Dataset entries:
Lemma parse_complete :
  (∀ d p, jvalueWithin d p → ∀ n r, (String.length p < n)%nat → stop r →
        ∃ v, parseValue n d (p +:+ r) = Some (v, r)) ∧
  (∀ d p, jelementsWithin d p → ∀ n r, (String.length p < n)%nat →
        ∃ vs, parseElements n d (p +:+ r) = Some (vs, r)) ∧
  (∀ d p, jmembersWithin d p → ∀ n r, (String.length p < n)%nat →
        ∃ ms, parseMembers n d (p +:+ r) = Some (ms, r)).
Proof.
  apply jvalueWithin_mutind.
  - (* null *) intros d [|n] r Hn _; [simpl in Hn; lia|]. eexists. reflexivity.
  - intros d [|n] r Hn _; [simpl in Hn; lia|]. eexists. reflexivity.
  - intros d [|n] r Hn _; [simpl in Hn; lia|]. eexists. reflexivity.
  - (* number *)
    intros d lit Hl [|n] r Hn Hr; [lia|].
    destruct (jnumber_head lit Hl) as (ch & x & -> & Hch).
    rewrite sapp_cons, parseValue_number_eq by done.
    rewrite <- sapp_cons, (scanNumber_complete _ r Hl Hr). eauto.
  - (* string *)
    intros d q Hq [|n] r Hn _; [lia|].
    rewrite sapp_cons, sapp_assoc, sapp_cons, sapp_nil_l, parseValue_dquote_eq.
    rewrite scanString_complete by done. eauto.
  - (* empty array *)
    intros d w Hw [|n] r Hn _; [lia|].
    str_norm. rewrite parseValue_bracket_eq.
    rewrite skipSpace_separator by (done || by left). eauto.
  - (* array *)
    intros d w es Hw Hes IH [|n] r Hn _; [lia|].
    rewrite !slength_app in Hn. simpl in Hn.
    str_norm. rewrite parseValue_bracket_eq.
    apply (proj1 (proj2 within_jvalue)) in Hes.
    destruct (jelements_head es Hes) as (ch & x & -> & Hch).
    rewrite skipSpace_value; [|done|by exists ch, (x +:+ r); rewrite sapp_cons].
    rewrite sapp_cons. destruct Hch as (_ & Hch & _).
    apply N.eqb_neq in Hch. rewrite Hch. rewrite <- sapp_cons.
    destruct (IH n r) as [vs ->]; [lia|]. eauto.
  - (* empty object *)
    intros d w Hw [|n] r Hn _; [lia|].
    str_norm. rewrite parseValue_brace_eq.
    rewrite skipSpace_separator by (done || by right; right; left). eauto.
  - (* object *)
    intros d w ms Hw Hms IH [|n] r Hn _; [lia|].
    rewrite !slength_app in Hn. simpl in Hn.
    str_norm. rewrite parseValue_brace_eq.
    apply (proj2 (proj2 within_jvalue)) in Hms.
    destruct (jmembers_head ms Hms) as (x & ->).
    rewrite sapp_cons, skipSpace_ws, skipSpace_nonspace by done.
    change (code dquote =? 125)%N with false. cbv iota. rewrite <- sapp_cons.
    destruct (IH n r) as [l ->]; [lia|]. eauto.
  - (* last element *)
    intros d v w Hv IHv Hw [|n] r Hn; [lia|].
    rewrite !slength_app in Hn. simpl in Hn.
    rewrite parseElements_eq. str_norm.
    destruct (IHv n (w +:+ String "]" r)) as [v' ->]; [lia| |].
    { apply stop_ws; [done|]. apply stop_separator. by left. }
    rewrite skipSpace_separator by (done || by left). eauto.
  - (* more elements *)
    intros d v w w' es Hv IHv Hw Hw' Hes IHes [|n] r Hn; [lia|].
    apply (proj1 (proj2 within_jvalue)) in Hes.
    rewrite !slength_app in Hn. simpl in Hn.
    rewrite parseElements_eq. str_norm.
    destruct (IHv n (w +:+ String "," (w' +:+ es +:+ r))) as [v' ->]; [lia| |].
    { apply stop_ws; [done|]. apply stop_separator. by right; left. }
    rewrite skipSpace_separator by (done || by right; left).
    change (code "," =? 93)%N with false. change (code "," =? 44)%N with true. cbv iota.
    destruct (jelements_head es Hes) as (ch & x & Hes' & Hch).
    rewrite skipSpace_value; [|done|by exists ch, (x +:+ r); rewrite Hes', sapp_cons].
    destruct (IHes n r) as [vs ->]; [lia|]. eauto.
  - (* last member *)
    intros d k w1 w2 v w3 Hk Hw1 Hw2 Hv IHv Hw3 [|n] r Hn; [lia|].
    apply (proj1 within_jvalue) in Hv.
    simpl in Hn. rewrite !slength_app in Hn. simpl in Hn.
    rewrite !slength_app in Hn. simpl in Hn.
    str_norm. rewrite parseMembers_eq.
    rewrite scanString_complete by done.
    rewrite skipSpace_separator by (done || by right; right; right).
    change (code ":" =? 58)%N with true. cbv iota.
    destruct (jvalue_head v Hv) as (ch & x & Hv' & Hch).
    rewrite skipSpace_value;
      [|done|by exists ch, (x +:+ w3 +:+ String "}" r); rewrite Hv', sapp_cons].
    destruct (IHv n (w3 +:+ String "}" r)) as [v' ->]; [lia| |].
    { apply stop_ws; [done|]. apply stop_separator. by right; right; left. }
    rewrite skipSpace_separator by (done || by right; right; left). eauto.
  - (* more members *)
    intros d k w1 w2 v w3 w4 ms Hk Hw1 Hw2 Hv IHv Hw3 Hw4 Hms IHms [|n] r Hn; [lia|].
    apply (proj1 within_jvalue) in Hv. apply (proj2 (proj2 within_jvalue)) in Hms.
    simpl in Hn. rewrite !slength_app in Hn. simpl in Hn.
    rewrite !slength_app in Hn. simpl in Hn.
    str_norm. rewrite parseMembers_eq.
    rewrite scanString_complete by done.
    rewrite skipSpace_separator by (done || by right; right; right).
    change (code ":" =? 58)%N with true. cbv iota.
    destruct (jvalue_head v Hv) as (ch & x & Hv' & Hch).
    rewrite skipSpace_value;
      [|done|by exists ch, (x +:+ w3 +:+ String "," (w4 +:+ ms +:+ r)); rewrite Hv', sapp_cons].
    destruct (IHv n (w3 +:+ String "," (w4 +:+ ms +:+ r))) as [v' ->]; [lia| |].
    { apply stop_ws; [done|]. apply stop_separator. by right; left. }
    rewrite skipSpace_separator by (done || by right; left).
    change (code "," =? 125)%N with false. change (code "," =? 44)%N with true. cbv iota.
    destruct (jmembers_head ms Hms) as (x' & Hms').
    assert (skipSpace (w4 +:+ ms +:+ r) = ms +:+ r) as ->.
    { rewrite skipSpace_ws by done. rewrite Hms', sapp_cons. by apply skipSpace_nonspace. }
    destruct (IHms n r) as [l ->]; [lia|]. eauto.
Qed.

About this exercise: An exact reproduction of all the records is needed.

Solution to the exercise:
Lemma parse_complete :
  (∀ d p, jvalueWithin d p → ∀ n r, (String.length p < n)%nat → stop r →
        ∃ v, parseValue n d (p +:+ r) = Some (v, r)) ∧
  (∀ d p, jelementsWithin d p → ∀ n r, (String.length p < n)%nat →
        ∃ vs, parseElements n d (p +:+ r) = Some (vs, r)) ∧
  (∀ d p, jmembersWithin d p → ∀ n r, (String.length p < n)%nat →
        ∃ ms, parseMembers n d (p +:+ r) = Some (ms, r)).
Proof.
  apply jvalueWithin_mutind.
  - (* null *) intros d [|n] r Hn _; [simpl in Hn; lia|]. eexists. reflexivity.
  - intros d [|n] r Hn _; [simpl in Hn; lia|]. eexists. reflexivity.
  - intros d [|n] r Hn _; [simpl in Hn; lia|]. eexists. reflexivity.
  - (* number *)
    intros d lit Hl [|n] r Hn Hr; [lia|].
    destruct (jnumber_head lit Hl) as (ch & x & -> & Hch).
    rewrite sapp_cons, parseValue_number_eq by done.
    rewrite <- sapp_cons, (scanNumber_complete _ r Hl Hr). eauto.
  - (* string *)
    intros d q Hq [|n] r Hn _; [lia|].
    rewrite sapp_cons, sapp_assoc, sapp_cons, sapp_nil_l, parseValue_dquote_eq.
    rewrite scanString_complete by done. eauto.
  - (* empty array *)
    intros d w Hw [|n] r Hn _; [lia|].
    str_norm. rewrite parseValue_bracket_eq.
    rewrite skipSpace_separator by (done || by left). eauto.
  - (* array *)
    intros d w es Hw Hes IH [|n] r Hn _; [lia|].
    rewrite !slength_app in Hn. simpl in Hn.
    str_norm. rewrite parseValue_bracket_eq.
    apply (proj1 (proj2 within_jvalue)) in Hes.
    destruct (jelements_head es Hes) as (ch & x & -> & Hch).
    rewrite skipSpace_value; [|done|by exists ch, (x +:+ r); rewrite sapp_cons].
    rewrite sapp_cons. destruct Hch as (_ & Hch & _).
    apply N.eqb_neq in Hch. rewrite Hch. rewrite <- sapp_cons.
    destruct (IH n r) as [vs ->]; [lia|]. eauto.
  - (* empty object *)
    intros d w Hw [|n] r Hn _; [lia|].
    str_norm. rewrite parseValue_brace_eq.
    rewrite skipSpace_separator by (done || by right; right; left). eauto.
  - (* object *)
    intros d w ms Hw Hms IH [|n] r Hn _; [lia|].
    rewrite !slength_app in Hn. simpl in Hn.
    str_norm. rewrite parseValue_brace_eq.
    apply (proj2 (proj2 within_jvalue)) in Hms.
    destruct (jmembers_head ms Hms) as (x & ->).
    rewrite sapp_cons, skipSpace_ws, skipSpace_nonspace by done.
    change (code dquote =? 125)%N with false. cbv iota. rewrite <- sapp_cons.
    destruct (IH n r) as [l ->]; [lia|]. eauto.
  - (* last element *)
    intros d v w Hv IHv Hw [|n] r Hn; [lia|].
    rewrite !slength_app in Hn. simpl in Hn.
    rewrite parseElements_eq. str_norm.
    destruct (IHv n (w +:+ String "]" r)) as [v' ->]; [lia| |].
    { apply stop_ws; [done|]. apply stop_separator. by left. }
    rewrite skipSpace_separator by (done || by left). eauto.
  - (* more elements *)
    intros d v w w' es Hv IHv Hw Hw' Hes IHes [|n] r Hn; [lia|].
    apply (proj1 (proj2 within_jvalue)) in Hes.
    rewrite !slength_app in Hn. simpl in Hn.
    rewrite parseElements_eq. str_norm.
    destruct (IHv n (w +:+ String "," (w' +:+ es +:+ r))) as [v' ->]; [lia| |].
    { apply stop_ws; [done|]. apply stop_separator. by right; left. }
    rewrite skipSpace_separator by (done || by right; left).
    change (code "," =? 93)%N with false. change (code "," =? 44)%N with true. cbv iota.
    destruct (jelements_head es Hes) as (ch & x & Hes' & Hch).
    rewrite skipSpace_value; [|done|by exists ch, (x +:+ r); rewrite Hes', sapp_cons].
    destruct (IHes n r) as [vs ->]; [lia|]. eauto.
  - (* last member *)
    intros d k w1 w2 v w3 Hk Hw1 Hw2 Hv IHv Hw3 [|n] r Hn; [lia|].
    apply (proj1 within_jvalue) in Hv.
    simpl in Hn. rewrite !slength_app in Hn. simpl in Hn.
    rewrite !slength_app in Hn. simpl in Hn.
    str_norm. rewrite parseMembers_eq.
    rewrite scanString_complete by done.
    rewrite skipSpace_separator by (done || by right; right; right).
    change (code ":" =? 58)%N with true. cbv iota.
    destruct (jvalue_head v Hv) as (ch & x & Hv' & Hch).
    rewrite skipSpace_value;
      [|done|by exists ch, (x +:+ w3 +:+ String "}" r); rewrite Hv', sapp_cons].
    destruct (IHv n (w3 +:+ String "}" r)) as [v' ->]; [lia| |].
    { apply stop_ws; [done|]. apply stop_separator. by right; right; left. }
    rewrite skipSpace_separator by (done || by right; right; left). eauto.
  - (* more members *)
    intros d k w1 w2 v w3 w4 ms Hk Hw1 Hw2 Hv IHv Hw3 Hw4 Hms IHms [|n] r Hn; [lia|].
    apply (proj1 within_jvalue) in Hv. apply (proj2 (proj2 within_jvalue)) in Hms.
    simpl in Hn. rewrite !slength_app in Hn. simpl in Hn.
    rewrite !slength_app in Hn. simpl in Hn.
    str_norm. rewrite parseMembers_eq.
    rewrite scanString_complete by done.
    rewrite skipSpace_separator by (done || by right; right; right).
    change (code ":" =? 58)%N with true. cbv iota.
    destruct (jvalue_head v Hv) as (ch & x & Hv' & Hch).
    rewrite skipSpace_value;
      [|done|by exists ch, (x +:+ w3 +:+ String "," (w4 +:+ ms +:+ r)); rewrite Hv', sapp_cons].
    destruct (IHv n (w3 +:+ String "," (w4 +:+ ms +:+ r))) as [v' ->]; [lia| |].
    { apply stop_ws; [done|]. apply stop_separator. by right; left. }
    rewrite skipSpace_separator by (done || by right; left).
    change (code "," =? 125)%N with false. change (code "," =? 44)%N with true. cbv iota.
    destruct (jmembers_head ms Hms) as (x' & Hms').
    assert (skipSpace (w4 +:+ ms +:+ r) = ms +:+ r) as ->.
    { rewrite skipSpace_ws by done. rewrite Hms', sapp_cons. by apply skipSpace_nonspace. }
    destruct (IHms n r) as [l ->]; [lia|]. eauto.
Qed.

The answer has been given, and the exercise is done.